The most mind bending of the contents were the maple leaf shaped cuttlefish coated with egg yolk ...


Matcha Noodles

... and the pine needle shaped tea noodles. The sheer artistry astounded me.


Tai and Tsubasu Sashimi

Following the appetizers were two sashimi courses. The first was a plate of tai (red sea bream) and tsubasu (young yellowtail), served with chrysanthemum petals and wasabi that was freshly grated on shark skin, a very fine abrasive that preserves the delicate flavor and texture of the root.


Bluefin Tuna Sashimi

The second sashimi course was bluefin tuna with a dab of hot mustard.


The fish was served alongside a creamy, dipping sauce made of soy-marinated, egg yolk.


Dumpling Soup

That unctuous course was balanced by a steamed, shrimp and chestnut dumpling in a very light broth that included gingko nuts, kintoki carrots and mibuna, a slightly spicy and bitter leafy green. The soup was garnished with chrysanthemum petals and yuzu peel.


Next, it was time for another packaged treasure.


Kamasu

The chef unwrapped the cedar envelope with care. Inside was miso marinated kamasu (barracuda) and some Shitake mushroom, both carrying the slightest smoky flavor, imparted by the lightly toasted cedar in which they were encased.


Yuzu Tofu

The seventh course was an ode to the yuzu fruit, a highly aromatic, citrus fruit, native to Japan and China. Mizuo, a village in northwestern Kyoto, is the historic birthplace of yuzu cultivation in Japan.


The fruit, which is harvested in late autumn and early winter, was used to make a silky yuzu tofu, flavored with yuzu miso sauce and some diced yuzu. The dish was served inside a hollowed yuzu rind.


Hot Pot

Following the citrus palate cleanser, the chef presented a bubbling, Kyoto-indigenous, vegetable hot pot. The broth was flavored with kintoki carrot (a red, heirloom variety), ebi-imo (premium Kyoto taro), turnip and kujo-negi (green onion).


To the broth, I added Napa cabbage, burdock, mushroom and guji (red wakasa tilefish).


Gohan

Gohan, or rice, was served as the final savory course, which is typical in traditional kaiseki meals. The rice was mixed with salmon roe and Japanese pickles, and finished with seaweed.


Daishiro Persimmon

The final course of the evening was a ripe, Daishiro persimmon, a prized winter delicacy in Japan. This variety of persimmon is known for being exceptionally sweet and creamy with an almost jelly-like consistency when it is at the peak of ripeness.


But for a splash of cognac, the persimmon was simply sliced in half and placed on a plate. I have had my fair share of persimmons and yet, I had never tasted one as lovely as this. Simple and pure.

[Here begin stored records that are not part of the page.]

(* ===== verification/Snprintf.v ===== *)
(** Formatted output: util/snprintf.c, and the printing functions of
    spike_interface/spike_utils.c built on it.

    [vsnprintf] runs on physical memory.  A [va_list] is, as in the RISC-V
    calling convention, a pointer to consecutive 8-byte argument slots: [va_arg]
    reads the slot (its low half for an [int]) and advances the pointer.  The
    reference semantics is [render], a function from the format and the argument
    words to the text; [vsnprintf_spec] states that the code writes that text,
    cut to the buffer. *)

From S2P Require Import Prelude Machine StringC SpikeFile.

(* ------------------------------------------------------------------ *)
(** * Code *)

Section Snprintf.
Context {PLAT : Platform}.

(** [if (++pos < n) out[pos - 1] = c;] *)
Definition putc (out n pos c : Z) : K Z :=
  let pos := u64 (pos + 1) in
  (when pos <? n then st8 (out + pos - 1) c) ;;; ret pos.

(** [va_arg(vl, int)] and [longarg ? va_arg(vl, long) : va_arg(vl, int)] *)
Definition va_int (vl : Z) : K (Z * Z) := w <- ld32 vl ;; ret (s32 w, vl + 8).
Definition va_num (longarg : bool) (vl : Z) : K (Z * Z) :=
  if longarg then w <- ld64 vl ;; ret (s64 w, vl + 8) else va_int vl.

Definition hexchar (d : Z) : Z := if d <? 10 then 48 + d else 97 + d - 10.
Definition put_hex (out n : Z) (longarg : bool) (num pos : Z) : K Z :=
  kwhile (fun '(i, pos) =>
    if i <? 0 then ret (inr pos)
    else
      let d := Z.land (Z.shiftr num (4 * i)) 0xF in
      pos <- putc out n pos (hexchar d) ;;
      ret (inl (i - 1, pos))) (2 * (if longarg then 8 else 4) - 1, pos).

(** [for (long nn = num; nn /= 10; digits++);] *)
Definition count_digits (num : Z) : K Z :=
  kwhile (fun '(nn, digits) =>
    let nn := Z.quot nn 10 in
    if nn =? 0 then ret (inr digits) else ret (inl (nn, digits + 1))) (num, 1).
Definition put_digits (out n num digits pos : Z) : K unit :=
  kwhile (fun '(i, num) =>
    if i <? 0 then ret (inr tt)
    else
      (when u64 (pos + i + 1) <? n then st8 (out + pos + i) (48 + Z.rem num 10)) ;;;
      ret (inl (i - 1, Z.quot num 10))) (digits - 1, num).
Definition put_dec (out n num pos : Z) : K Z :=
  np <- (if num <? 0 then pos <- putc out n pos 45 ;; ret (s64 (- num), pos) else ret (num, pos)) ;;
  let '(num, pos) := np in
  digits <- count_digits num ;;
  put_digits out n num digits pos ;;;
  ret (u64 (pos + digits)).

Definition put_string (out n s2 pos : Z) : K Z :=
  kwhile (fun '(s2, pos) =>
    c <- ld8 s2 ;;
    if c =? 0 then ret (inr pos)
    else pos <- putc out n pos c ;; ret (inl (s2 + 1, pos))) (s2, pos).

(** the loop variables: format, longarg, pos, vl *)
Definition conv_state : Type := bool * bool * Z * Z.

(** the switch on the character after %, one case per conversion *)
Definition conversion (out n c : Z) (longarg : bool) (pos vl : Z) : K conv_state :=
  if c =? 108 (* l *) then ret (true, true, pos, vl)
  else if (c =? 112) || (c =? 120) (* p, x *) then
    lp <- (if c =? 112 then
             pos <- putc out n pos 48 ;; pos <- putc out n pos 120 ;; ret (true, pos)
           else ret (longarg, pos)) ;;
    let '(longarg, pos) := lp in
    a <- va_num longarg vl ;;
    let '(num, vl) := a in
    pos <- put_hex out n longarg num pos ;;
    ret (false, false, pos, vl)
  else if c =? 100 (* d *) then
    a <- va_num longarg vl ;;
    let '(num, vl) := a in
    pos <- put_dec out n num pos ;;
    ret (false, false, pos, vl)
  else if c =? 115 (* s *) then
    s2 <- ld64 vl ;;
    pos <- put_string out n s2 pos ;;
    ret (false, false, pos, vl + 8)
  else if c =? 99 (* c *) then
    a <- va_int vl ;;
    let '(ch, vl) := a in
    pos <- putc out n pos (u8 ch) ;;
    ret (false, false, pos, vl)
  else ret (true, longarg, pos, vl).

My learning from this meal is that Kaiseki operates on an entirely different and higher cultural, philosophical and technical plane than any other cuisine I have experienced. If you're paying attention, you eat with a deeper level of gratitude, knowing that the meal can never be replicated because it is anchored in that moment's landscape. Soon, the season and its ingredients will fade and something new will surface.


My kaiseki meal was an opportunity to see nature unfolding before me. As it came to a close, it dawned on me that this meal was a story about the passage of time. We can fight change with fear and dread or we can appreciate the moment before us more deeply, embracing the inevitability and beauty of impermanence. The choice is ours.